From the entries that follow, copy exactly the lines beginning at the line holding "(** The part" and continuing through the line holding "if csv_out_dir w then".
─── INFORMATION SUPPLIED
(** The list comprehension building [top_10_percentages]. *)
Fixpoint percentages (total_failures : Z) (top : list (pystr * Z))
    : result (list ranked_entry) :=
  match top with
  | [] => Ok []
  | (state, count) :: top' =>
      q <- truediv count total_failures ;;
      rest <- percentages total_failures top' ;;
      Ok ((state, count, float_mul q (float_of_int 100)) :: rest)
  end.

Definition get_top_10_states_try (file : option csv_rows)
    : result (logged (list ranked_entry)) :=
  rows <- open_read file ;;
  fieldnames <- normalized_fieldnames rows ;;
  if negb (str_in (lit "State") fieldnames) then
    Ok ([LogError (MissingStateColumn fieldnames)], [])
  else
    state_counts <- count_states fieldnames (tl rows) [] ;;
    match state_counts with
    | [] => Ok ([LogError NoStateData], [])
    | _ =>
        let total_failures := sum_values state_counts in
        let top_10 := most_common state_counts 10 in
        top_10_percentages <- percentages total_failures top_10 ;;
        Ok ([], top_10_percentages)
    end.

Definition get_top_10_states (file : option csv_rows)
    : logged (list ranked_entry) :=
  match get_top_10_states_try file with
  | Ok r => r
  | Raise e => ([LogError (ErrorProcessingCSV e)], [])
  end.

(** *** Report files

    A report is the sequence of [file.write] calls: literal lines (written
    without their final newline here) and formatted entries, kept as the
    values that are formatted. *)
Inductive chunk (E : Type) : Type :=
| Line (s : string)
| Entry (e : E).
Arguments Line {E} s.
Arguments Entry {E} e.

Definition rule (n : nat) : string := String.concat "" (repeat "="%string n).

(** The part of the world [process_csv_file] touches: the fetched file
    [data/FDIC_failed_bank_list.csv] and whether the folder
    [data_processed] exists, since the script does not create it. *)
Record csv_world : Type := {
  fdic_csv : option csv_rows;
  csv_out_dir : bool
}.

(** One run of a [process_..._file] function: what it logged, the report
    it wrote (if the output file was written) and the exception that left
    it (if any). *)
Record run (E : Type) : Type := {
  run_log : list log_entry;
  run_written : option (list (chunk E));
  run_raised : option exn
}.
Arguments run_log {E} r.
Arguments run_written {E} r.
Arguments run_raised {E} r.

Definition csv_report (top_10_states : list ranked_entry)
    : list (chunk ranked_entry) :=
  [ Line "Top 10 States with Most Failed Banks:";
    Line (rule 40);
    Line "State     Count     Percentage";
    Line (rule 40) ]
  ++ map Entry top_10_states.

Definition process_csv_file (w : csv_world) : run ranked_entry :=
  let '(log, top_10_states) := get_top_10_states (fdic_csv w) in
  if csv_out_dir w then
    {| run_log := log ++ [LogInfo ProcessedCSV];
       run_written := Some (csv_report top_10_states);
       run_raised := None |}
  else
    {| run_log := log;
       run_written := None;
       run_raised := Some FileNotFoundError |}.

(** ** process_text.py *)

(** The Unicode tables the tokenizer consults outside ASCII: which code
    points count as word characters for [\b], and the lower-case mapping
    of a code point. (The one context rule of [str.lower], final sigma,
    picks between two non-ASCII letters and so cannot alter an ASCII
    token.) *)
Record unicode : Type := {
  uni_word : N -> bool;
  uni_lower : N -> list N
}.

Definition is_upper (c : N) : bool := ((65 <=? c) && (c <=? 90))%N.
Definition is_alpha (c : N) : bool :=
  (is_upper c || (97 <=? c) && (c <=? 122))%N.
Definition is_digit (c : N) : bool := ((48 <=? c) && (c <=? 57))%N.

(** A word character of the pattern language, [\w]. *)
Definition is_word (U : unicode) (c : N) : bool :=
  if (c <? 128)%N then is_alpha c || is_digit c || (c =? 95)%N
  else uni_word U c.

Definition lower_char (U : unicode) (c : N) : list N :=
  if (c <? 128)%N then (if is_upper c then [(c + 32)%N] else [c])
  else uni_lower U c.

(** [content.lower()] *)
Definition py_lower (U : unicode) (s : pystr) : pystr :=
  flat_map (lower_char U) s.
──────
TASK SOLUTION:
(** The part of the world [process_csv_file] touches: the fetched file
    [data/FDIC_failed_bank_list.csv] and whether the folder
    [data_processed] exists, since the script does not create it. *)
Record csv_world : Type := {
  fdic_csv : option csv_rows;
  csv_out_dir : bool
}.

(** One run of a [process_..._file] function: what it logged, the report
    it wrote (if the output file was written) and the exception that left
    it (if any). *)
Record run (E : Type) : Type := {
  run_log : list log_entry;
  run_written : option (list (chunk E));
  run_raised : option exn
}.
Arguments run_log {E} r.
Arguments run_written {E} r.
Arguments run_raised {E} r.

Definition csv_report (top_10_states : list ranked_entry)
    : list (chunk ranked_entry) :=
  [ Line "Top 10 States with Most Failed Banks:";
    Line (rule 40);
    Line "State     Count     Percentage";
    Line (rule 40) ]
  ++ map Entry top_10_states.

Definition process_csv_file (w : csv_world) : run ranked_entry :=
  let '(log, top_10_states) := get_top_10_states (fdic_csv w) in
  if csv_out_dir w then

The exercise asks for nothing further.